(Beginning of GIVEN DATA)
(** * MAS-RED: parse_mas_fid.py

    A shallow embedding of [parse_mas_fid.py] and the properties of its
    extraction pipeline.

    - Python [str] values are modelled by [string]; a character [ascii] is
      read as the code point U+0000..U+00FF, and the character classes below
      are the ones CPython uses on that range.
    - The regular expressions are lists of items run by a backtracking
      matcher, with the greedy and lazy quantifiers of [re].
    - A row is what [csv.DictReader] yields, cells absent from a short line
      and extra cells of a long line included; what raises in Python returns
      [Raise] here.
    - The two [OrderedDict] registries are association lists in insertion
      order; the attributes of an entity are a finite map from column names
      to finite sets of values, then to finalized values; the set of
      relationship keys is a finite set. *)

From Stdlib Require Import ZArith Ascii String List Sorted.
From stdpp Require Import base option list sorting gmap strings pretty.

(** ** Characters and [str] methods *)

Module Char.

Definition code (c : ascii) : N := N_of_ascii c.

Definition between (lo hi : N) (c : ascii) : bool :=
  ((lo <=? code c) && (code c <=? hi))%N.

(** [str.isspace] / the regex class [\s] on a [str] pattern: TAB..CR,
    FS..US, SPACE, NEL and NBSP. *)
Definition isspace (c : ascii) : bool :=
  between 9 13 c || between 28 32 c || (code c =? 133)%N || (code c =? 160)%N.

(** The regex class [\d]: the decimal digits. *)
Definition isdigit (c : ascii) : bool := between 48 57 c.

(** The regex class [[A-Za-z]]. *)
Definition is_ascii_letter (c : ascii) : bool :=
  between 65 90 c || between 97 122 c.

(** [str.isalpha]: the letters of the range. *)
Definition isalpha (c : ascii) : bool :=
  is_ascii_letter c
  || (code c =? 170)%N || (code c =? 181)%N || (code c =? 186)%N
  || between 192 214 c || between 216 246 c || between 248 255 c.

(** [str.lower] on one character. *)
Definition lower (c : ascii) : ascii :=
  if between 65 90 c || between 192 214 c || between 216 222 c
  then ascii_of_N (code c + 32)
  else c.

Definition is_char (x : ascii) (c : ascii) : bool := (code c =? code x)%N.
Definition not_char (x : ascii) (c : ascii) : bool := negb (is_char x c).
(End of GIVEN DATA)
§ **TASK DESCRIPTION**: Look above for the line containing "are the ones". Output from there through the line containing "Module Char.", exactly and inclusively.

§ **ANSWER TO THE PROBLEM**:
      are the ones CPython uses on that range.
    - The regular expressions are lists of items run by a backtracking
      matcher, with the greedy and lazy quantifiers of [re].
    - A row is what [csv.DictReader] yields, cells absent from a short line
      and extra cells of a long line included; what raises in Python returns
      [Raise] here.
    - The two [OrderedDict] registries are association lists in insertion
      order; the attributes of an entity are a finite map from column names
      to finite sets of values, then to finalized values; the set of
      relationship keys is a finite set. *)

From Stdlib Require Import ZArith Ascii String List Sorted.
From stdpp Require Import base option list sorting gmap strings pretty.

(** ** Characters and [str] methods *)

Module Char.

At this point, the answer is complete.